▶ [EXERCISE DESCRIPTION] In the records below, find the line with "(** One turn" and the line with "exists decoded (k". Print both exactly, along with every line between them, and no other line.

━━━

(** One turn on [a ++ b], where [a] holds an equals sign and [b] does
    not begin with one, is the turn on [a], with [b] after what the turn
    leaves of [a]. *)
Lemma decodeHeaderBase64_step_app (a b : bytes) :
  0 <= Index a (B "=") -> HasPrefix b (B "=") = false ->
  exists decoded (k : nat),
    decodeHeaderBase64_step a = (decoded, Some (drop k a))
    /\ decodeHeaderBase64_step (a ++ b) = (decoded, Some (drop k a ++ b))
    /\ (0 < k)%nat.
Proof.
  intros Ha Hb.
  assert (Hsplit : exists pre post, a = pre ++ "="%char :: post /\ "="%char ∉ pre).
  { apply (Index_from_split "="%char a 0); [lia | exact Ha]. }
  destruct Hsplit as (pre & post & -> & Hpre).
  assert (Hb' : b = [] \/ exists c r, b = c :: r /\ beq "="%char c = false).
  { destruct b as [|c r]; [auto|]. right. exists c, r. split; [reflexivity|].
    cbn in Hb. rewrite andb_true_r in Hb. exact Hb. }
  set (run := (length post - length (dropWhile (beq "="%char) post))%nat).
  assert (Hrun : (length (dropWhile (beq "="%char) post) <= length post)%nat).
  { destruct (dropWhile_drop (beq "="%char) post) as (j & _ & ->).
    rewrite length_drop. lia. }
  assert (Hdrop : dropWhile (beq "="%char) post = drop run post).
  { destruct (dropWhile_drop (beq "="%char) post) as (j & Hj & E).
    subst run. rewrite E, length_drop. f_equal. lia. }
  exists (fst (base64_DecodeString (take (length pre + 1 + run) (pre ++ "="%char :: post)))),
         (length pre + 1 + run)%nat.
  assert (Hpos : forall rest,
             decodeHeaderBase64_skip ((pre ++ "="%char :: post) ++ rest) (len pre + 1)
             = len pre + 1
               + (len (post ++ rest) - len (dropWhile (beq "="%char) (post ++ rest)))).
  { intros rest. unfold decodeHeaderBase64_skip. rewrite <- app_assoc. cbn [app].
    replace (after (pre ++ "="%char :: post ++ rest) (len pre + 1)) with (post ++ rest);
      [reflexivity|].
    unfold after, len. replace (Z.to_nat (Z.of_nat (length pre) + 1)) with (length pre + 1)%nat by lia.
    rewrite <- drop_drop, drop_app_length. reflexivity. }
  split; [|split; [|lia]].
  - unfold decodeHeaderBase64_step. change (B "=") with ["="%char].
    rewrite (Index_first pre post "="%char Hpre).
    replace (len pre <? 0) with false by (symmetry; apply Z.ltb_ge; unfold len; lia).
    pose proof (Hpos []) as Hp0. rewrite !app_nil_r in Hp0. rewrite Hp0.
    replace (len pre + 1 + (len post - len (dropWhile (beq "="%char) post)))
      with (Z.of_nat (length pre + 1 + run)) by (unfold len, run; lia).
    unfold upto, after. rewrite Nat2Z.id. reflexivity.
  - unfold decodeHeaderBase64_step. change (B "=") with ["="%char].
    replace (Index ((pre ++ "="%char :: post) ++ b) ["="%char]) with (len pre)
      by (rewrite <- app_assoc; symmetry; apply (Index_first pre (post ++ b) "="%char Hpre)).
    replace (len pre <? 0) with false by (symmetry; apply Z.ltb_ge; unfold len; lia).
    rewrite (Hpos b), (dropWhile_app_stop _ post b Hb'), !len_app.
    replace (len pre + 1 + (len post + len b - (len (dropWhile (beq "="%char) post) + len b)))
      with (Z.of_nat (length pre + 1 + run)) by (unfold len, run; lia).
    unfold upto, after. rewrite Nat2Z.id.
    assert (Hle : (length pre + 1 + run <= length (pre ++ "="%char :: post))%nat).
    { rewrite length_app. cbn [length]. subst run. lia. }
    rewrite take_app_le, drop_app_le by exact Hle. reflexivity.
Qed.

━━━

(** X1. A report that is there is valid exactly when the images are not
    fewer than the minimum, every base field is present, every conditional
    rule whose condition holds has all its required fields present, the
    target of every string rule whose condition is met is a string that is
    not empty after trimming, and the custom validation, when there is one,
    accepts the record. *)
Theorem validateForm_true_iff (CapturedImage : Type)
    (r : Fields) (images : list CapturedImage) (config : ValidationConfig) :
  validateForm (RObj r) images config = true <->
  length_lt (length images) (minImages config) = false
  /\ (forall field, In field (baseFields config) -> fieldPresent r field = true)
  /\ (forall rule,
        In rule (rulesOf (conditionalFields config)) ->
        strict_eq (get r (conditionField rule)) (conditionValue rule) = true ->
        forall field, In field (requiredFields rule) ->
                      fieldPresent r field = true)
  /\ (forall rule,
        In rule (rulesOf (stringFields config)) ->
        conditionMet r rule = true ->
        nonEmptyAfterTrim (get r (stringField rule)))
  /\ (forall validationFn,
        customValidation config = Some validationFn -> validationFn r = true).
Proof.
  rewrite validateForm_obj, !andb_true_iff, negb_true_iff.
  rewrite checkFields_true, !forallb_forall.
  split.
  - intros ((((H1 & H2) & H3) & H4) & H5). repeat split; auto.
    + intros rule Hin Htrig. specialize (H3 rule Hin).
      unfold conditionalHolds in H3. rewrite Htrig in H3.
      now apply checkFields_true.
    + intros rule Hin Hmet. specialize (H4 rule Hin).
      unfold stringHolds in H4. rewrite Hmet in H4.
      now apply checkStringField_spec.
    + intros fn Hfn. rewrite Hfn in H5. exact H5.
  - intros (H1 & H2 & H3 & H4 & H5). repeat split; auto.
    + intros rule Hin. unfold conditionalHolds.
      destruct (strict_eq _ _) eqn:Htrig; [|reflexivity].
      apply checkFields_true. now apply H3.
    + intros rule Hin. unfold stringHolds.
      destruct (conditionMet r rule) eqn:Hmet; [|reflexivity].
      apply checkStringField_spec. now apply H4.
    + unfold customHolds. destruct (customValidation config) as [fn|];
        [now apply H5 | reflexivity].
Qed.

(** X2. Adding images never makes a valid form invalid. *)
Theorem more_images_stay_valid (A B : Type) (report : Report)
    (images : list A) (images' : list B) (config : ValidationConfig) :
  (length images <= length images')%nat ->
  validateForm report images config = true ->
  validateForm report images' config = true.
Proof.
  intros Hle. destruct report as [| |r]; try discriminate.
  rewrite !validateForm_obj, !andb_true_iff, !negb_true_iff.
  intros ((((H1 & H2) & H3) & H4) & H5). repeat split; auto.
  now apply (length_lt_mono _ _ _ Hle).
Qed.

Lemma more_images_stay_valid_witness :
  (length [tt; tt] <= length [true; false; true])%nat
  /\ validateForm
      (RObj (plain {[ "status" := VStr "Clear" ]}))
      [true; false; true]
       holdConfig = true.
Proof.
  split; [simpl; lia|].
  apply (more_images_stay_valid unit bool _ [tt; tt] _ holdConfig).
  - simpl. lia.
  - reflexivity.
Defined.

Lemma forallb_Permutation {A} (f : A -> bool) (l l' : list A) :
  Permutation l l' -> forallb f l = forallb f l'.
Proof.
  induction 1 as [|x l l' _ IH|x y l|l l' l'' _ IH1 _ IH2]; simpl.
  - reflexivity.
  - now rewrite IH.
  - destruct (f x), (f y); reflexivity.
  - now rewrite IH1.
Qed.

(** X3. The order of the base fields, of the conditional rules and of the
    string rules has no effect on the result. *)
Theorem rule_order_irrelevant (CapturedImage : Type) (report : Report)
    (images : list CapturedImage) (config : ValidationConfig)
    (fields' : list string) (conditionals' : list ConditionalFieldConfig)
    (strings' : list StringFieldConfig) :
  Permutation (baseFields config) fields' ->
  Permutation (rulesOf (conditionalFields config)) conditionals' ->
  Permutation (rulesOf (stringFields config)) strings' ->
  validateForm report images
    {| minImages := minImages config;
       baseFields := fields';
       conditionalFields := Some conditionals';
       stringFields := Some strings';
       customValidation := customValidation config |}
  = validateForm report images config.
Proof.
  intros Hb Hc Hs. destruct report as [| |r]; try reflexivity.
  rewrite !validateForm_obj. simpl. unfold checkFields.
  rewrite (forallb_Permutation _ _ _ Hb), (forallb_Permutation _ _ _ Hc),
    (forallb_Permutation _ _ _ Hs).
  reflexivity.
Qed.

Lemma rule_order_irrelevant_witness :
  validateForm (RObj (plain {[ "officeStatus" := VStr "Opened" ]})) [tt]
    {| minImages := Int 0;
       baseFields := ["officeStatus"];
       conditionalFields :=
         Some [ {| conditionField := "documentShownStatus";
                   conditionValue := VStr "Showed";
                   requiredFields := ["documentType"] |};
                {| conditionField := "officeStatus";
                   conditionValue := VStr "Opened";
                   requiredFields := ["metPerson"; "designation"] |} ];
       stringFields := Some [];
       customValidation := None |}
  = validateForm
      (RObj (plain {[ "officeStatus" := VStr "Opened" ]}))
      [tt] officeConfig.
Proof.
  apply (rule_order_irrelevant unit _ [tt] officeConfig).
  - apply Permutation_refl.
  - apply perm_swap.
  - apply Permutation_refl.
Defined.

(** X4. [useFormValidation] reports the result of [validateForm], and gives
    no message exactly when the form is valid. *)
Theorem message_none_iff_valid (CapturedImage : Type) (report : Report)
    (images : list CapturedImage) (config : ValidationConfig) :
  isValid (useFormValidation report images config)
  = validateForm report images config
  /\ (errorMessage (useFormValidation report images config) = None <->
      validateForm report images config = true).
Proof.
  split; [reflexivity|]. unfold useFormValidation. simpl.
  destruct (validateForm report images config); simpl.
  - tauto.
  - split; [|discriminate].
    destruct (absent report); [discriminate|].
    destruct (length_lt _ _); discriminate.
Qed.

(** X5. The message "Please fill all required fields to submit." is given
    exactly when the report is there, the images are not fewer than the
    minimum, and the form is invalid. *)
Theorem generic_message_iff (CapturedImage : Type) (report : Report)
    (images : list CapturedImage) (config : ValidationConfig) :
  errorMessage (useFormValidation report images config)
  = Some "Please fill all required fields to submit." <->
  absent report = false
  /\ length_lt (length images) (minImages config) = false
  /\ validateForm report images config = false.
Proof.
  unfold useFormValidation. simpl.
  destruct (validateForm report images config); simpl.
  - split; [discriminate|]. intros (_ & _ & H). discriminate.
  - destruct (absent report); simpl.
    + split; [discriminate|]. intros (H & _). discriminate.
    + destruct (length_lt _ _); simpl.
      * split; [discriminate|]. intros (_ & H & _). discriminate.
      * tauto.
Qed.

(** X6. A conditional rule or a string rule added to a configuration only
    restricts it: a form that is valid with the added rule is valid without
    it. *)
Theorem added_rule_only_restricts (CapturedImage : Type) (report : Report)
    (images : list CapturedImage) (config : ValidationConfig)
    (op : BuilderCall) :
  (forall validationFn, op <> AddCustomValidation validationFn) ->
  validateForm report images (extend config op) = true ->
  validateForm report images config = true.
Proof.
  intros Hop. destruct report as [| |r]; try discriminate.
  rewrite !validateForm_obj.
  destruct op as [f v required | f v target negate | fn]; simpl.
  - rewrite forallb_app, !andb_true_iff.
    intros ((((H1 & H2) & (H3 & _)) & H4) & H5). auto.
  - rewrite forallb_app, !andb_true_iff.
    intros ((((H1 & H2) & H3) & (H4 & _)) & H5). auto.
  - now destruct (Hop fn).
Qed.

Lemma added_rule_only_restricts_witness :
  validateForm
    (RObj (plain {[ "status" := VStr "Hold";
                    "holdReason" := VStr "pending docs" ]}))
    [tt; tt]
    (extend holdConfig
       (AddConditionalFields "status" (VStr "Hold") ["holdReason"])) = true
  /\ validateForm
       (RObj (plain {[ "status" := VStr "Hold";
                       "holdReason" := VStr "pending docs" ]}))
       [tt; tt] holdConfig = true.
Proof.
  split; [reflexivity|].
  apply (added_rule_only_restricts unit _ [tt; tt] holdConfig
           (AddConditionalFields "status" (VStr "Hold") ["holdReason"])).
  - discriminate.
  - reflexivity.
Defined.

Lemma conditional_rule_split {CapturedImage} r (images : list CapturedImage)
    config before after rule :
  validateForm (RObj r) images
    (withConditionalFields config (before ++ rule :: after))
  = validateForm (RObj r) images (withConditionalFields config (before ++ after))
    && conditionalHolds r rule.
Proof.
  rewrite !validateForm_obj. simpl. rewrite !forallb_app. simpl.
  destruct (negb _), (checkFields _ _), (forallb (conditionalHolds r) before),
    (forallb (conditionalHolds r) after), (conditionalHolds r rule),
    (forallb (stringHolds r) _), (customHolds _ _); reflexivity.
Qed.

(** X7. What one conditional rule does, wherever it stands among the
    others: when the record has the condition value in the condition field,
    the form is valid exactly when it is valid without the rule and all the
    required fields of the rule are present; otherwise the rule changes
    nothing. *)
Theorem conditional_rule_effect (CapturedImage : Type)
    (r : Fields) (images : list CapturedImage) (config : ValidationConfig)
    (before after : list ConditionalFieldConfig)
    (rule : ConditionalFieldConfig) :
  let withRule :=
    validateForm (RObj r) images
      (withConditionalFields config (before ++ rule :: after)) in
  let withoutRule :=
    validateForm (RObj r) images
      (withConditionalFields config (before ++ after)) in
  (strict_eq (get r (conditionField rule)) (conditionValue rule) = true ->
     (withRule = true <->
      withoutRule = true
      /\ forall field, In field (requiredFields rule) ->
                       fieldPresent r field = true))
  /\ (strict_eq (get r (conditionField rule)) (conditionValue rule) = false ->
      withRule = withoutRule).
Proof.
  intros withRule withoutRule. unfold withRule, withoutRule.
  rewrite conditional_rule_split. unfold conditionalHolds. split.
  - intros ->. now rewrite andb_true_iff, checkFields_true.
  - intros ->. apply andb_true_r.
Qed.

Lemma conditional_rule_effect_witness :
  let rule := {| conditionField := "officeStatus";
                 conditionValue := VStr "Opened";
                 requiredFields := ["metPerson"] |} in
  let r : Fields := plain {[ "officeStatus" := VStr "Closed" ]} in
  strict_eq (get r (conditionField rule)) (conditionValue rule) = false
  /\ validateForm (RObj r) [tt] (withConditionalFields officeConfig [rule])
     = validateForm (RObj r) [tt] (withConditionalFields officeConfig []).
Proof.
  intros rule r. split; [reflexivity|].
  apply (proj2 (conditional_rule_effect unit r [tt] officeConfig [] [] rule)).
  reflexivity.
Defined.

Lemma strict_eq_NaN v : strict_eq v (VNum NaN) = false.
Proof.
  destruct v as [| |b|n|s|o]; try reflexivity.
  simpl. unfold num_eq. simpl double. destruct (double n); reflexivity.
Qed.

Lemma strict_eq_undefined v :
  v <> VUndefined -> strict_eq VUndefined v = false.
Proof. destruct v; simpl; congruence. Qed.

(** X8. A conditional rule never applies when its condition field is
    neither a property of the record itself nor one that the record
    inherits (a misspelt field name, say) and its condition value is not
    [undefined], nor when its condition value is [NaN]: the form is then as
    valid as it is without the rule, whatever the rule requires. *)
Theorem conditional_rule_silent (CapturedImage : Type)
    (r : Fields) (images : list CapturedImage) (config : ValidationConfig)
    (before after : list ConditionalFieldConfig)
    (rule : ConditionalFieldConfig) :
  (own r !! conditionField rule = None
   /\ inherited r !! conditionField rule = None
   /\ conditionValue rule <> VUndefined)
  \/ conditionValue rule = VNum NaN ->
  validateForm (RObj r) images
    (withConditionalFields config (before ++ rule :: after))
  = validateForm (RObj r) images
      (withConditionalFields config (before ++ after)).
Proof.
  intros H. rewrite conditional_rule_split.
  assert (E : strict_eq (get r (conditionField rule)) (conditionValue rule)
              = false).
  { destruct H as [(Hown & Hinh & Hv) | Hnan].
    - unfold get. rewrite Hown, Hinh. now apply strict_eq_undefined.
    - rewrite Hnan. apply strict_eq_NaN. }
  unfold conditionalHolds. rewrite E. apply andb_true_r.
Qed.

━━━

▶ [RESULT]
(** One turn on [a ++ b], where [a] holds an equals sign and [b] does
    not begin with one, is the turn on [a], with [b] after what the turn
    leaves of [a]. *)
Lemma decodeHeaderBase64_step_app (a b : bytes) :
  0 <= Index a (B "=") -> HasPrefix b (B "=") = false ->
  exists decoded (k : nat),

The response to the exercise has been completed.